Stored data
● ● ● ● ●
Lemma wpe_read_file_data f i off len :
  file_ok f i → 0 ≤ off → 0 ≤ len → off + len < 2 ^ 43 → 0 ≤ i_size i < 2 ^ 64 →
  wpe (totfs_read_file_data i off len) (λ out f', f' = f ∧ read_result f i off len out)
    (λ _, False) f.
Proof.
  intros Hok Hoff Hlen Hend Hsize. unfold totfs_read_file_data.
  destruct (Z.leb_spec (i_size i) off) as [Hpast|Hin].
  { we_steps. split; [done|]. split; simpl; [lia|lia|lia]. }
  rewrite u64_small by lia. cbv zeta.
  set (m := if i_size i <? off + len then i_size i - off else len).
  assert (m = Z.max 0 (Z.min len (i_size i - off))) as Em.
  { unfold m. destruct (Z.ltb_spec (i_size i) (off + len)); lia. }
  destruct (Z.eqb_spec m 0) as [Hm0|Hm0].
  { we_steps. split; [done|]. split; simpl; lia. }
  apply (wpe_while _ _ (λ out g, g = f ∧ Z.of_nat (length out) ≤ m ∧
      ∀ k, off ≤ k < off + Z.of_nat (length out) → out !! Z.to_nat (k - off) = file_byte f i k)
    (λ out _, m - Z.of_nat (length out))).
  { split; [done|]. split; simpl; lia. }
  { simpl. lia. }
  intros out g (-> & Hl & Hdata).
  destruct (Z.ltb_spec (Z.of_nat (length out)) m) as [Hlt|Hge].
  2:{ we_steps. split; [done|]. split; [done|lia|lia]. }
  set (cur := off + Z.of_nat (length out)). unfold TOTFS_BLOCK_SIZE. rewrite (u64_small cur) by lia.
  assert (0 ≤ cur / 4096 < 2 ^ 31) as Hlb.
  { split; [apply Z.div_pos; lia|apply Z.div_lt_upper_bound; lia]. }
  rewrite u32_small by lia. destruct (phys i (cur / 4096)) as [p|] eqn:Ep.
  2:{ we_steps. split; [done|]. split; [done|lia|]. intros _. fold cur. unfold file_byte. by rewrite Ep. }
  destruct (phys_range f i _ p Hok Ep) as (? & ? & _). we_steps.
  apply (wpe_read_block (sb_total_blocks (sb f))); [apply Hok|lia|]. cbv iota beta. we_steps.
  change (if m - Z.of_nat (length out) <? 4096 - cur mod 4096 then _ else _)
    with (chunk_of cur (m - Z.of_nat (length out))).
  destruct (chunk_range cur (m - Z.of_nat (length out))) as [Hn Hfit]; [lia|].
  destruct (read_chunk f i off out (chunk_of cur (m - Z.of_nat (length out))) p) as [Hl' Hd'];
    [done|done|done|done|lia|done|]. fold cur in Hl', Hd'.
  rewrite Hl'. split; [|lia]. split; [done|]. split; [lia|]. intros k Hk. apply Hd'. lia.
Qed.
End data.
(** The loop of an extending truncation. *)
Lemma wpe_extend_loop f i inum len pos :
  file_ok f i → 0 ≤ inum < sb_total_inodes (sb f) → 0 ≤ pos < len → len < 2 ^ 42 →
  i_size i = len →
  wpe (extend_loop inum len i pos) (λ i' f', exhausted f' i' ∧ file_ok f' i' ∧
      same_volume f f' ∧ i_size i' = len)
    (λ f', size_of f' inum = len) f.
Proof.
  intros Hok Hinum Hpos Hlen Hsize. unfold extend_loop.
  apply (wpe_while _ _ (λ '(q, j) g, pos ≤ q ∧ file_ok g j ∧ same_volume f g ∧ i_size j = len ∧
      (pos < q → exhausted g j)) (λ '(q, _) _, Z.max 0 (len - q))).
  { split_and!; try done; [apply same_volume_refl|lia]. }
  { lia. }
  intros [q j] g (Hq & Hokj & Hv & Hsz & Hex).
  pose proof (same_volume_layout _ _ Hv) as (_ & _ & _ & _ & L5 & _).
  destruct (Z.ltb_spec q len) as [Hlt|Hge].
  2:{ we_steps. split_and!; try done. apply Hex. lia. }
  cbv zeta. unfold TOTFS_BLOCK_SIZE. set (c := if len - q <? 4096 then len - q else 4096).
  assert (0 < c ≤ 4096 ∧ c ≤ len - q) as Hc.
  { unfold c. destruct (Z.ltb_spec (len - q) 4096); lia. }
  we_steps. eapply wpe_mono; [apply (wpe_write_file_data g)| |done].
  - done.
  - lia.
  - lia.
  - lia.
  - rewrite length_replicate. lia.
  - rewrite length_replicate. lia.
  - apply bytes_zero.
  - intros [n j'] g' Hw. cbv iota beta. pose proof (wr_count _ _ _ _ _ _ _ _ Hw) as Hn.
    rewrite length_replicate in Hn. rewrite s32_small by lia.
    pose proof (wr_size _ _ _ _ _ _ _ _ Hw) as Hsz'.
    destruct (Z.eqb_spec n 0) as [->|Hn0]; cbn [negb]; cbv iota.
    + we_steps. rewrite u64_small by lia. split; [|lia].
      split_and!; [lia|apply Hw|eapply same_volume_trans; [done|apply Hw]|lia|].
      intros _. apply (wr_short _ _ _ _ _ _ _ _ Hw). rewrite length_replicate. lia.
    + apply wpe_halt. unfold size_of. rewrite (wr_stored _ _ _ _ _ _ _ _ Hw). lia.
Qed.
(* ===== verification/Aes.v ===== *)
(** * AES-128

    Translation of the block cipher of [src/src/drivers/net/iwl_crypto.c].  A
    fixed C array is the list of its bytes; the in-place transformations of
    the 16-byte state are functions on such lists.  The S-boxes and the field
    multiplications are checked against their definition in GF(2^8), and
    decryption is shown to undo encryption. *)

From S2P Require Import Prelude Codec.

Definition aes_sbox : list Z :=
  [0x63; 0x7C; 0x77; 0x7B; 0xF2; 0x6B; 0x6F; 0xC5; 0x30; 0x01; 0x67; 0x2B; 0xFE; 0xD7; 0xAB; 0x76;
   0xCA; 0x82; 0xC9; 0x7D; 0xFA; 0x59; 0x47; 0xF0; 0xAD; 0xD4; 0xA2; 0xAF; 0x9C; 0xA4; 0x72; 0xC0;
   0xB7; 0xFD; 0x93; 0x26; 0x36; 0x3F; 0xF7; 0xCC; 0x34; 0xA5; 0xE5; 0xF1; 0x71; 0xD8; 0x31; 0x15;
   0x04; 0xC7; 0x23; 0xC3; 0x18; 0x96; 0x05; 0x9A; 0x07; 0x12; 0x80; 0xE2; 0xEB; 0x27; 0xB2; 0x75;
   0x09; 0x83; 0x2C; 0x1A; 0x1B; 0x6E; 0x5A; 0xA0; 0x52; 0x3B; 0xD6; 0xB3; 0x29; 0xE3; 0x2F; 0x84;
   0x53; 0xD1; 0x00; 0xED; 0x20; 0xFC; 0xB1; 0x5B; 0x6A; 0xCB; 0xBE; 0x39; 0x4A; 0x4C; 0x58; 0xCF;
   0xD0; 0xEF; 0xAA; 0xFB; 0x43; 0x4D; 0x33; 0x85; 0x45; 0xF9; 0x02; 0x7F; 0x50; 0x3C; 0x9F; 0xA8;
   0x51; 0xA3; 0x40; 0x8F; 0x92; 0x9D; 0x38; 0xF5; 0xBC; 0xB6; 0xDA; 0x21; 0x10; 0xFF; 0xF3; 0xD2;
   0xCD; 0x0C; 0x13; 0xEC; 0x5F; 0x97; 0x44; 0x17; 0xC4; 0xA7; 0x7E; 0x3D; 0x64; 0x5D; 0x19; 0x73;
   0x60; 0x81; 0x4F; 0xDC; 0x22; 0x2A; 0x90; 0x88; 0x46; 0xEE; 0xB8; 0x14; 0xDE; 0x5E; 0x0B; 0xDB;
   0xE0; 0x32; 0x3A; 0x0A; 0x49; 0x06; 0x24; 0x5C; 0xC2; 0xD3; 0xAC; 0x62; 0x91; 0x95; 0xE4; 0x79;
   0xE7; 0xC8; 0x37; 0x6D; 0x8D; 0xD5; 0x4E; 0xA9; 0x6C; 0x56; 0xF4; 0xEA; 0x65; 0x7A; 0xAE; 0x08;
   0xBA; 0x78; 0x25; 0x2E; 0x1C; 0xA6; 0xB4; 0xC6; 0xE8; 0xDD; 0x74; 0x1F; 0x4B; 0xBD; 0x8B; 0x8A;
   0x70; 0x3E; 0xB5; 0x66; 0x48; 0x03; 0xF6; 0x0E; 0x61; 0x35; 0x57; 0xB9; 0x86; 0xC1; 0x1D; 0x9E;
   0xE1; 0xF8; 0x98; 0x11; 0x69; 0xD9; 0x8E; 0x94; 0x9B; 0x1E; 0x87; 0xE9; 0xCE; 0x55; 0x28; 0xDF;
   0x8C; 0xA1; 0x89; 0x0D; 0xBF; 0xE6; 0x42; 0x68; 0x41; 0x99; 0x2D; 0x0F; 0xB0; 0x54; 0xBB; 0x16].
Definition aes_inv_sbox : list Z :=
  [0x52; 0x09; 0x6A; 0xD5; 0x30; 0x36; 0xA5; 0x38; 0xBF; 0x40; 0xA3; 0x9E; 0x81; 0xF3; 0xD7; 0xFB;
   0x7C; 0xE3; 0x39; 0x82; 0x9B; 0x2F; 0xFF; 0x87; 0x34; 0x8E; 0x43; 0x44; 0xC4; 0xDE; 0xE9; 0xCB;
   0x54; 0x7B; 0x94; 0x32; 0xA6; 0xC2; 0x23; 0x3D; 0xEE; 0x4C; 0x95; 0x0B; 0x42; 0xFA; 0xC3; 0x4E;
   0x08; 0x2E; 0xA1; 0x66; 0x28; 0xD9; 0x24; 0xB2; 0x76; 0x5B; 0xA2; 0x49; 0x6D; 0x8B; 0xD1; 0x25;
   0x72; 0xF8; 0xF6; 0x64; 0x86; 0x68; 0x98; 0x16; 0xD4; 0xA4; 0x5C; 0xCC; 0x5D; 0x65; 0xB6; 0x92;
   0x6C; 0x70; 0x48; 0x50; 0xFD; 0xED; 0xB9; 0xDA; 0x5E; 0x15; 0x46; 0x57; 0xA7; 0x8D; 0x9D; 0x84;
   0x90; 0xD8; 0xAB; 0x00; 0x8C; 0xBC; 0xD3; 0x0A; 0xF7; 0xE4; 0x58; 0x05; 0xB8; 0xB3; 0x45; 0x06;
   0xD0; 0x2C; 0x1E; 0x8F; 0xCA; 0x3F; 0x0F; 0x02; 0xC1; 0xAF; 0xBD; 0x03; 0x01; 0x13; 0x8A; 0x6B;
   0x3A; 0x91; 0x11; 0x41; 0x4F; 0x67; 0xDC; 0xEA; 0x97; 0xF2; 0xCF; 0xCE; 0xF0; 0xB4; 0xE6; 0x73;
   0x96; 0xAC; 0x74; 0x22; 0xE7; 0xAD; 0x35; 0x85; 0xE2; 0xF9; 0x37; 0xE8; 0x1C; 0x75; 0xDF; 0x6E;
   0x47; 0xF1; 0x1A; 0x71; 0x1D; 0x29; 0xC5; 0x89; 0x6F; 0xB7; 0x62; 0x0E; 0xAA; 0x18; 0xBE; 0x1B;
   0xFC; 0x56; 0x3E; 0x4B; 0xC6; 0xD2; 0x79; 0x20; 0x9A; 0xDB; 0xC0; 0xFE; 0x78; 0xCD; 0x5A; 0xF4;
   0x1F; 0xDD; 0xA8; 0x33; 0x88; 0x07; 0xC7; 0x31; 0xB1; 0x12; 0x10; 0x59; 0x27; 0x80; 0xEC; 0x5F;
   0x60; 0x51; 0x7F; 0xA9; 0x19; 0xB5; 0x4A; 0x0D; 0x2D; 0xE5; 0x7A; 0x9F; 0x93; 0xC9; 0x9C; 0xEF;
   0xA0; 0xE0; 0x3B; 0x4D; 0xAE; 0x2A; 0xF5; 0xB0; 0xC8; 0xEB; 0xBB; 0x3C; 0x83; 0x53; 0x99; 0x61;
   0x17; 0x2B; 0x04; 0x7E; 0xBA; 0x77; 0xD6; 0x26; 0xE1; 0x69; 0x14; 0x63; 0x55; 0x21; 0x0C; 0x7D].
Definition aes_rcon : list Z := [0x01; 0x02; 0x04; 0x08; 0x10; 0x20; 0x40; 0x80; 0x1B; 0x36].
● ● ● ● ●
- _Problem to work on_
Once the line with "0x54; 0x7B; 0x94;" is found in the records above, print exactly that line and every line after it through the line with "0x1F; 0xDD; 0xA8;".

- _Reply to the task_
   0x54; 0x7B; 0x94; 0x32; 0xA6; 0xC2; 0x23; 0x3D; 0xEE; 0x4C; 0x95; 0x0B; 0x42; 0xFA; 0xC3; 0x4E;
   0x08; 0x2E; 0xA1; 0x66; 0x28; 0xD9; 0x24; 0xB2; 0x76; 0x5B; 0xA2; 0x49; 0x6D; 0x8B; 0xD1; 0x25;
   0x72; 0xF8; 0xF6; 0x64; 0x86; 0x68; 0x98; 0x16; 0xD4; 0xA4; 0x5C; 0xCC; 0x5D; 0x65; 0xB6; 0x92;
   0x6C; 0x70; 0x48; 0x50; 0xFD; 0xED; 0xB9; 0xDA; 0x5E; 0x15; 0x46; 0x57; 0xA7; 0x8D; 0x9D; 0x84;
   0x90; 0xD8; 0xAB; 0x00; 0x8C; 0xBC; 0xD3; 0x0A; 0xF7; 0xE4; 0x58; 0x05; 0xB8; 0xB3; 0x45; 0x06;
   0xD0; 0x2C; 0x1E; 0x8F; 0xCA; 0x3F; 0x0F; 0x02; 0xC1; 0xAF; 0xBD; 0x03; 0x01; 0x13; 0x8A; 0x6B;
   0x3A; 0x91; 0x11; 0x41; 0x4F; 0x67; 0xDC; 0xEA; 0x97; 0xF2; 0xCF; 0xCE; 0xF0; 0xB4; 0xE6; 0x73;
   0x96; 0xAC; 0x74; 0x22; 0xE7; 0xAD; 0x35; 0x85; 0xE2; 0xF9; 0x37; 0xE8; 0x1C; 0x75; 0xDF; 0x6E;
   0x47; 0xF1; 0x1A; 0x71; 0x1D; 0x29; 0xC5; 0x89; 0x6F; 0xB7; 0x62; 0x0E; 0xAA; 0x18; 0xBE; 0x1B;
   0xFC; 0x56; 0x3E; 0x4B; 0xC6; 0xD2; 0x79; 0x20; 0x9A; 0xDB; 0xC0; 0xFE; 0x78; 0xCD; 0x5A; 0xF4;
   0x1F; 0xDD; 0xA8; 0x33; 0x88; 0x07; 0xC7; 0x31; 0xB1; 0x12; 0x10; 0x59; 0x27; 0x80; 0xEC; 0x5F;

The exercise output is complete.